Tax threat crippling business as usual

Many programmes, activities and businesses say they are losing money since Premier McKeeva Bush announced a 10 per cent tax on the income of work permit holders making $36,000 or more in the Cayman Islands.  

The tax, called a ‘Community Enhancement Fee,’ was initially going to be paid by those who made $20,000 a year or more. However, last week, Mr. Bush upped the threshold. 

One company, which assists several charities in the Cayman Islands that has been hit hard, is Davenport Construction. 

“We have lost three sales, which we had deposits for since the announcement of a payroll tax on expats last week. The combined amount for those sales was $1.3 million. One was a home worth $345,000 and two others worth $485,000,” said Davenport Construction owner Paul Pearson. 

He said the potential home buyers backed out because of the proposed tax. 

“One man is losing his deposit, as he made changes to the home he was going to buy. A deposit is nonrefundable if changes are made. However, this individual did not mind,” explained Mr. Pearson. 

He said the customer told him, “Unfortunately, whether a fee or a tax is imposed or not, the haste with which decisions are made and the impact this can have on the economy means that we would not consider buying, as it is all too uncertain.”
Davenport Construction spent $120,000 in the community last year, according to Mr. Pearson. This year, the company had a target of more than $200,000 for community projects, which included assistance to the Humane Society, Red Cross, Meals on Wheels, the Cayman Islands Youth Development Committee and the Positive Intervention Now programme, which is an after school intervention programme for adolescents in central George Town. A centre for performing arts at the George Town Primary, which was on Davenport’s agenda for this year, has now been suspended until further notice. The project was worth about $300,000. 
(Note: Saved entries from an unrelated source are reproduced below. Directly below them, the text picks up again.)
(** [src: travis/coding_agent/processes/types.py:52-63 ProcessCompletionRecord] *)
Record ProcessCompletionRecord : Type := {
  c_session_id : string;
  c_state : ProcessState;
  c_exit_code : option Z;
  c_output_size : Z;
  c_total_lines : Z;
  c_elapsed_ms : Z;
  c_completed_at : float64;
  c_launch_session_id : option string;
  c_failure_code : option string;
  c_tty : bool
}.

(** [src: travis/coding_agent/processes/types.py:126-131 ProcessEvent] *)
Record ProcessEvent : Type := {
  e_session_id : string;
  e_state : ProcessState;
  e_exit_code : option Z;
  e_owner : ProcessOwner
}.

Inductive process_error : Type :=
  | ValueError
  | ProcessNotFoundError
  | ProcessStateError
  | ProcessLimitError
  | ProcessClosedError
  | ProcessInputLimitError.

(** [src: travis/coding_agent/processes/service.py:50-55 _InputItem] *)
Record InputItem : Type := { i_data : list Z; i_eof : bool; i_completed : bool; i_error_name : option string }.

(** Where the pump is: waiting for an item, writing it, reporting a failure, finishing. *)
Inductive pump_pc : Type :=
  | PumpIdle
  | PumpWriting (item : nat)
  | PumpFailing (item : nat) (error : string)
  | PumpFinishing (item : nat)
  | PumpEnded.

(** Where the monitor is: in its loop, at its timeout, behind the loop with the exit code,
    draining, with the output finished, with its decision made, stamped, persisted,
    published, done; or on the way of its exception handler, where [guarded] is false, or
    gone, when that handler raises itself. *)
Inductive monitor_pc : Type :=
  | Polling
  | TimingOut
  | Leaving (exit_code : option Z)
  | Draining
  | OutputFinished
  | Decided (guarded : bool) (t : ProcessState)
  | Stamped (guarded : bool) (t : ProcessState)
  | Persisted (t : ProcessState)
  | Published
  | MonitorDone
  | Crashed (error : string)
  | Reaping
  | MonitorLost.
(* ===== verification/ManagedProcessSpec.v ===== *)
(** Properties of managed processes, for every interleaving of the threads: a process
    ends once, in a state that its history justifies, and is announced once; its input is
    written in order; the service stays within its limits. *)

From S2P Require Import Prelude PyDict PyFloat ManagedProcess.
Open Scope Z_scope.

(** ** The life of a process *)

(** What a terminal state says. *)
Definition justified (t : ProcessState) (s : Status) : Prop :=
  match t with
  | FAILED => is_Some (failure_code s)
  | TIMED_OUT => stop_cause s = Some TIMEOUT
  | TERMINATED => ∃ cause, stop_cause s = Some cause ∧ cause ≠ TIMEOUT
  | EXITED => True
  | _ => False
  end.

(** The final state at each place of the monitor. *)
Definition fixed_state (pc : monitor_pc) (p : ManagedProcess) : option ProcessState :=
  match pc with
  | Decided _ t | Stamped _ t | Persisted t => Some t
  | Published | MonitorDone => Some (state (status p))
  | _ => None
  end.

Definition published (pc : monitor_pc) : bool := match pc with Published | MonitorDone => true | _ => false end.
Definition persisted (pc : monitor_pc) : bool := match pc with Persisted _ | Published | MonitorDone => true | _ => false end.
Definition stamped (pc : monitor_pc) : bool := match pc with Stamped _ _ | Persisted _ | Published | MonitorDone => true | _ => false end.

Definition finished (pc : monitor_pc) : bool := match pc with MonitorDone => true | _ => false end.

(** The signals of [_safe_signal]: each at most once, none behind a kill. *)
Definition signals_sent (terminated killed : bool) (l : list signal_name) : Prop :=
  l = (if terminated then [Terminate] else []) ++ (if killed then [Kill] else []).

Record Lifecycle (p : ManagedProcess) : Prop := {
  lc_terminal : terminal (state (status p)) = published (monitor p);
  lc_justified : ∀ t, fixed_state (monitor p) p = Some t → justified t (status p);
  lc_stamped : stamped (monitor p) = true → is_Some (terminal_at (status p));
  lc_events : events p = if event_emitted (outcome p)
    then [{| e_session_id := session_id p; e_state := state (status p); e_exit_code := exit_code (status p); e_owner := owner p |}]
    else [];
  lc_emitted : event_emitted (outcome p) = finished (monitor p);
  lc_completions : (length (completions p) <= 1)%nat ∧ durable_output (outcome p) = match completions p with [] => false | _ => true end ∧
    ∀ c, c ∈ completions p → persisted (monitor p) = true ∧ fixed_state (monitor p) p = Some (c_state c) ∧ c_exit_code c = exit_code (status p);
  lc_signals : signals_sent (terminate_sent (control p)) (kill_sent (control p)) (signals p)
}.

Lemma lifecycle_new i o r now : Lifecycle (new_process i o r now).
Proof. split; try done. cbn. split; [lia|]. split; [done|]. by intros c Hc%elem_of_nil. Qed.

(** What the threads that are not the monitor may change of the status: they stop a live
    process, once, or report a failure, once. *)
Definition status_moves (pc : monitor_pc) (s s' : Status) : Prop :=
  s' = s ∨
  (terminal (state s) = false ∧ state s' = STOPPING ∧ exit_code s' = exit_code s ∧ terminal_at s' = terminal_at s ∧
   ((stop_cause s = None ∧ failure_code s' = failure_code s) ∨ (failure_code s = None ∧ stop_cause s' = stop_cause s))).
Lemma entries_get i p l h : Entries l h → od_get i l = Some p → Good p ∧ active_calls (control p) = Z.of_nat (occurs i h).
Proof. intros [Hn Hl] Hi. apply od_get_in in Hi; [|done]. by apply (Hl (i, p)). Qed.

Lemma entries_set i p p' l h h' : Entries l h → od_get i l = Some p → Good p' → active_calls (control p') = Z.of_nat (occurs i h') →
  (∀ j, j ≠ i → occurs j h' = occurs j h) → Entries (od_set i p' l) h'.
Proof.
  intros [Hn Hl] Hi Hg Hc Hh. split; [by apply od_set_nodup|]. intros r Hr. apply in_set in Hr as [->|[Hne Hr]]; try done; [|by eapply get_keys].
  rewrite Hh by done. by apply Hl.
Qed.

Lemma good_begins p : Good p → Good (call_begins p).
Proof. intros Hp. by apply (good_step AcquireCall p). Qed.

Lemma good_release p : Good p → Good (_release_record_call p).
Proof. intros Hp. by apply (good_step ReleaseCall p). Qed.

Lemma entries_begin i p l h : Entries l h → od_get i l = Some p →
  Entries (od_set i (call_begins p) l) (i :: h) ∧ no_more (od_set i (call_begins p) l) l.
Proof.
  intros He Hi. destruct (entries_get i p l h He Hi) as [Hg Hc]. split; [|by apply (no_more_set i p)].
  eapply entries_set; try done; [by apply good_begins| |].
  - cbn. rewrite Hc, occurs_cons, decide_True by done. lia.
  - intros j Hj. by rewrite occurs_cons, decide_False.
Qed.
(** A step that settles the task [t] with [r]. *)
Lemma inv_settles now s s' t r rem add W :
  Inv now s → open_task (t_id t) s → pool s ≡ₚ rem ++ W → pool s' ≡ₚ add ++ W →
  tasks s' = tasks s → results s' = od_set (t_id t) r (results s) → statuses s' = od_set (t_id t) (r_status r) (statuses s) →
  started_at_ms s' = started_at_ms s → is_shutdown s' = is_shutdown s → emitted s' = emitted s →
  (∀ i f, od_get i (futures s') = Some f → od_get i (futures s) = Some f ∨ future_ok (results s') i f) →
  (∀ i, (cnt (works i) add + queued_future i s' <= cnt (works i) rem + queued_future i s)%nat ∧
        (i ≠ t_id t → (cnt (works i) add + queued_future i s' = cnt (works i) rem + queued_future i s)%nat)) →
  ((0 < cnt (works (t_id t)) add + cnt (works (t_id t)) W + queued_future (t_id t) s')%nat → r_status r = cancelled ∨ r_status r = timeout) →
  (∀ i, cnt (stops i) add = (if bool_decide (t_id t = i) then 1 else 0) ∧ cnt (stops i) rem = 0)%nat →
  Joins now s (results s') add →
  (cnt closer add <= cnt closer rem)%nat →
  (∀ i ids reason, open_task i s' → CancelAll ids reason ∈ rem → i ∈ ids → ∃ ids' reason', CancelAll ids' reason' ∈ add ∧ i ∈ ids') →
  Inv now s'.
Proof.
  intros [] [Ht0 Hr0] Hp Hp' E1 E2 E3 E4 E5 E6 Hfu Hw Hwt Hstop [] Hcl Hca.
  assert (∀ e, e ∈ pool s' → e ∈ add ∨ e ∈ pool s) as Hpool.
  { intros e. rewrite Hp', Hp, !elem_of_app. naive_solver. }
  assert (∀ i, (work i s' <= work i s)%nat ∧ (i ≠ t_id t → work i s' = work i s)) as Hwork.
  { intros i. destruct (Hw i) as [H1 H2]. unfold work. rewrite (cnt_perm _ _ _ Hp), (cnt_perm _ _ _ Hp'), !cnt_app. split; [lia|]. intros Hi. specialize (H2 Hi). lia. }
  assert (∀ i x, od_get i (results s) = Some x → od_get i (results s') = Some x) as Hmono.
  { intros i x Hx. rewrite E2, od_get_set. destruct (decide (t_id t = i)) as [<-|]; [congruence|done]. }
  assert (∀ i, open_task i s' → open_task i s ∧ i ≠ t_id t) as Hopen.
  { intros i [H1 H2]. rewrite E1 in H1. rewrite E2, od_get_set in H2. destruct (decide (t_id t = i)) as [<-|]; [done|]. split; [done|congruence]. }
  split; rewrite ?E1, ?E4, ?E5; try done.
  - intros e t' [He|He]%Hpool Ht; [by eapply j_task0|by eapply inv_effect0].
  - destruct inv_clock0 as (H1 & H2 & H3). split; [done|]. split; [done|]. intros t' z [Hz|Hz]%Hpool; [by eapply j_clock0|by eapply H3].
  - intros i x. rewrite E2, E3, !od_get_set. destruct (decide (t_id t = i)) as [<-|]; [by intros [= <-]|apply inv_result0].
  - intros i Hi. destruct (Hopen i Hi) as [Ho Hne]. destruct (inv_open0 i Ho) as [H1 H2]. rewrite E3, od_get_set, decide_False by done.
    split; [|done]. destruct (Hwork i) as [_ Hw']. by rewrite Hw'.
  - intros i. destruct (inv_work0 i) as [H1 H2]. destruct (Hwork i) as [Hle Heq]. split; [lia|]. intros H. destruct (decide (i = t_id t)) as [->|Hne].
    + split; [done|]. intros x _. unfold stopped_status. rewrite E3, od_get_set, decide_True by done.
      unfold work in H. rewrite (cnt_perm _ _ _ Hp'), cnt_app in H. destruct Hwt as [-> | ->]; [lia|done..].
    + rewrite Heq in H by done. destruct (H2 H) as [H3 H4]. split; [done|]. intros x Hx. rewrite E2, od_get_set, decide_False in Hx by done.
      specialize (H4 x Hx). unfold stopped_status in *. by rewrite E3, od_get_set, decide_False by done.
  - destruct inv_future0 as [H1 H2]. split.
    + intros i f Hf. destruct (Hfu i f Hf) as [Hf'|Hf']; [|done]. specialize (H1 i f Hf'). destruct f; try done; [by apply Hmono|destruct H1 as [x Hx]; exists x; by apply Hmono].
    + intros i f [Hf|Hf]%Hpool; [by apply j_future0|]. destruct (H2 i f Hf) as (x & -> & Hx). exists x. split; [done|by apply Hmono].
  - intros i. specialize (inv_stop0 i). destruct (Hstop i) as [H1 H2]. rewrite E6, (cnt_perm _ _ _ Hp'), cnt_app. rewrite (cnt_perm _ _ _ Hp), cnt_app in inv_stop0.
    unfold mem in *. rewrite E2, od_get_set. destruct (decide (t_id t = i)) as [<-|Hne].
    + rewrite bool_decide_true in H1 by done. rewrite Hr0 in inv_stop0. lia.
    + rewrite bool_decide_false in H1 by done. lia.
  - destruct inv_stopped0 as [H1 H2]. rewrite E6. split; intros t' x.
    + intros [Hr|Hr]%Hpool; [by apply j_stop0|by apply Hmono, H1].
    + intros Hr. by apply Hmono, H2.
  - rewrite (cnt_perm _ _ _ Hp'), cnt_app. rewrite (cnt_perm _ _ _ Hp), cnt_app in inv_closer0. lia.
  - intros Hs i Hi. destruct (Hopen i Hi) as [Ho Hne]. destruct (inv_shutdown0 Hs i Ho) as (ids & reason & H1 & H2). rewrite Hp in H1. apply elem_of_app in H1 as [H1|H1].
    + destruct (Hca i ids reason Hi H1 H2) as (ids' & reason' & H3 & H4). exists ids', reason'. rewrite Hp', elem_of_app. auto.
    + exists ids, reason. rewrite Hp', elem_of_app. auto.
  - destruct inv_known0 as [H1 H2]. split.
    + intros i x. rewrite E3, od_get_set. destruct (decide (t_id t = i)) as [<-|]; [done|apply H1].
    + intros ids reason i [Hi|Hi]%Hpool; [by eapply j_cancel0|by eapply H2].
Qed.
(** A caller is cancelled wherever it is suspended. *)
Definition kill (k : nat) (p : phase) (s : Client) : option Client :=
  let s := with_locks (if bool_decide (start_lock s = Some k) then None else start_lock s) (if bool_decide (write_lock s = Some k) then None else write_lock s) s in
  match p with
  | Ended _ => None
  | NeedsStart | Spawning => Some (set_phase k (Ended CancelledError) s)
  | Writing w _ _ | Draining w => Some (finish k w CancelledError s)
  | Waiting id => Some (finish k (ForRequest id) CancelledError s)
  end.

(** A turn of the reader of a process. *)
Definition take_turn (c : Config) (g : nat) (p : Process) (s : Client) : option Client :=
  let keep st := set_process g (λ p, {| running := running p; written := written p; stream := st; reads := true |}) in
  let stop := set_process g (λ p, {| running := running p; written := written p; stream := stream p; reads := false |}) in
  match reader_turn c (stream p) with
  | Waits => None
  | GoesOn st => Some (keep st s)
  | Hands message st => Some (_handle_message c message (keep st s))
  | FailsWith e => Some (_fail_pending e (stop s))
  | LosesServer => Some (_fail_pending (_closed_message c s) (stop s))
  end.

(** [_close] from the end of its handshake to its wait for the process; a client without a process is
    closed by that.

    [src: travis/coding_agent/language_services/jsonrpc.py:358-397 JsonRpcStdioClient._close] *)
Definition close_begins (s : Client) : Client :=
  let s' := with_closing true (process s) s in
  match process s with None => s' | Some _ => _fail_pending ClientClosedMeanwhile s' end.

(** And behind it: the process is dead, the reader cancelled.

    [src: travis/coding_agent/language_services/jsonrpc.py:380-397 JsonRpcStdioClient._close (its end)] *)
Definition close_ends (g : nat) (s : Client) : Client :=
  let s := set_process g (λ p, {| running := false; written := written p; stream := stream p; reads := false |}) s in
  set_pending (λ _, []) (with_closing (closing s) None (with_server None (processes s) s)).

Definition step (c : Config) (a : action) (s : Client) : option Client :=
  match a with
  | Request m p => Some (open_call m p true s)
  | Notify m p => Some (open_call m p false s)
  | Exit =>
      let call := {| method := lit "exit"; params := PNone; is_request := false; at_phase := NeedsStart |} in
      let k := length (calls s) in
      if closing s then None else Some (_write_message c k ForNotice (notice_message call) (with_calls (λ l, l ++ [call]) s))
  | Start k aborted =>
      match phase_of k s, start_lock s with Some NeedsStart, None => Some (_start c k aborted s) | _, _ => None end
  | SpawnEnds k r aborted => match phase_of k s with Some Spawning => Some (spawn_ends c k r aborted s) | _ => None end
  | Write k ok =>
      match phase_of k s, write_lock s with
      | Some (Writing w g frame), None =>
          if ok then
            Some (set_phase k (Draining w) (with_locks (start_lock s) (Some k)
                    (set_process g (λ p, {| running := running p; written := written p ++ frame; stream := stream p; reads := reads p |}) s)))
          else Some (not_written k w (_closed_message c s) s)
      | _, _ => None
      end
  | Drained k ok =>
      match phase_of k s with
      | Some (Draining w) =>
          let s' := with_locks (start_lock s) None s in
          Some (if ok then after_write k w s' else not_written k w (_closed_message c s) s')
      | _ => None
      end
  | Wake k why => match phase_of k s with Some (Waiting id) => wake c k id why s | _ => None end
  | Kill k => p ← phase_of k s; kill k p s
  | Receive g chunk =>
      p ← processes s !! g;
      if eof (stream p) then None
      else Some (set_process g (λ p, {| running := running p; written := written p; reads := reads p;
                   stream := {| buffer := buffer (stream p) ++ chunk; body_of := body_of (stream p); eof := false |} |}) s)
  | EndOfFile g =>
      _ ← processes s !! g;
      Some (set_process g (λ p, {| running := running p; written := written p; reads := reads p;
              stream := {| buffer := buffer (stream p); body_of := body_of (stream p); eof := true |} |}) s)
  | ReaderTurn g => p ← processes s !! g; if reads p then take_turn c g p s else None
  | Stderr chunk => Some (_stderr_loop chunk s)
  | Dies g =>
      _ ← processes s !! g;
      Some (set_process g (λ p, {| running := false; written := written p; stream := stream p; reads := reads p |}) s)
  | CloseBegins => if closing s then None else Some (close_begins s)
  | CloseEnds => g ← closing_process s; Some (close_ends g s)
  end.

Fixpoint run (c : Config) (l : list action) (s : Client) : option Client :=
  match l with [] => Some s | a :: l => s ← step c a s; run c l s end.
Example broken_frame_fails :
  List.map at_phase (calls (after (broken_frame ++ [ReaderTurn 0; Wake 0 Answered]))) = [Ended (ProtocolError MalformedHeader)].
Proof. vm_compute. done. Qed.

(** ** What the code does at its edges *)

(** The table of requests belongs to no process: a process dies while its pipe is still open, a
    request starts the next one, and then the end of the first one's output fails that request,
    whose own server runs. *)
Definition old_reader : list action :=
  asks_first 0 ++ [Receive 0 (reply (PInt 1) 7); ReaderTurn 0; ReaderTurn 0; Wake 0 Answered; Dies 0] ++ asks_first 1 ++
  [EndOfFile 0; ReaderTurn 0; Wake 1 Answered].

Example old_reader_fails_new_requests :
  let s := after old_reader in
  phase_of 1 s = Some (Ended (ProtocolError (ClosedUnexpectedly []))) ∧ process s = Some 1%nat ∧ List.map running (processes s) = [false; true].
Proof. vm_compute. done. Qed.

(** A frame that breaks the protocol ends the reader, not the process: the next request finds a
    process that runs, is written to it, and nothing reads its answer; it can only time out. *)
Definition dead_reader : list action := broken_frame ++ [ReaderTurn 0; Wake 0 Answered] ++ asks 1 ++ [Receive 0 (reply (PInt 2) 7)].

Example dead_reader_accepts_requests :
  let s := after dead_reader in
  phase_of 1 s = Some (Waiting 2) ∧ List.map running (processes s) = [true] ∧ step sample_config (ReaderTurn 0) s = None ∧
  phase_of 1 (after (dead_reader ++ [Wake 1 WaitsTooLong; Write 1 true; Drained 1 true])) = Some (Ended TimedOut).
Proof. vm_compute. done. Qed.

(** [true] is an int: an answer with it as its id is the answer to request 1. *)
Example true_is_one :
  phase_of 0 (after (asks_first 0 ++ [Receive 0 (reply (PBool true) 7); ReaderTurn 0; ReaderTurn 0; Wake 0 Answered])) = Some (Ended (Returned (PInt 7))).
Proof. vm_compute. done. Qed.

(** A close during the start of the server finds no process and is done; the server that comes up
    then runs, in a closed client that takes no second close. *)
Definition closed_meanwhile : list action := [Request (lit "hover") PNone; Start 0 false; CloseBegins; SpawnEnds 0 Spawned false].

Example server_started_while_closing :
  let s := after closed_meanwhile in
  phase_of 0 s = Some (Ended (ProtocolError ServerClosed)) ∧ closing s = true ∧ List.map running (processes s) = [true] ∧
  step sample_config CloseBegins s = None ∧ step sample_config CloseEnds s = None.
Proof. vm_compute. done. Qed.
A statement from the George Town Parent and Teacher’s Association regarding this development read, “We are saddened that the Centre for Performing Arts project has been put on hold but we understand the gravity of the situation. We hope that the circumstances surrounding the postponement can be rectified in order to bring this amazing project to fruition. The PTA will continue to raise funds for the music and performing arts programmes, which are a very important part of the development of our children.” 

Davenport will still donate labour and materials to install playground equipment, which the PTA secured through fundraising.  

“We thank them from the bottom of our hearts for their generosity,” read the statement. 

 

Private schools  

The ultimate result of the approval of any payroll tax is also being discussed at private schools. Triple C School Principal Mable Richardson said, “The cost of living is already high and many educators do not make a lot of money. We have to pay pension and everything else and our money is already less because it comes from tuition.” She added that so far enrolment numbers were looking good, but said she hopes the school doesn’t lose any teachers.  

“Utilities have gone up and so has the cost of food and insurance. Our budgets were created before and without this 10 per cent consideration and this will affect us negatively,” said Mrs. Richardson. 

Director of the Cayman Islands Prep Schools School Board Bryan Bothwell said, “At present, I am hoping that the proposal will be withdrawn for the various fundamental reasons that have been well aired already. 

“….the school is currently closed for vacation and the board and management have not been able to discuss it or reach any decision.” He said nothing could be done until the extent of the proposal is known. “As a school that is dependent on fees for over 90 per cent of its costs, and as a non-profit organisation that operates on a break-even budget, number of students and staff costs are the two critical components of our budget. Any negative outcome on either or both of these would lead to a deficit, which we would have to find some way to fund. This is particularly so at this time because we have had to be tighter on any budgeting for contingencies for the last couple of years as we have endeavoured to avoid or drastically minimise fee increases because of the affect of the worldwide recession on the income of our parent body. We have already settled fees for the new year starting in September; so the lack of notice in respect of this or any other new revenue measure that would impact us immediately makes it even more difficult to look to that source to cover the new costs.  

“However, though it would be a board decision, my personal approach would be that we would have to make good the costs of the tax for the staff that would be affected, as we have contracted with them on the basis of gross pay without any deduction for tax. Even in future years when we would be entering into new contracts I would anticipate that our salaries would have to increase to compensate; otherwise we would not attract the staff we need. We would also not stop making pension provisions for any of our staff.”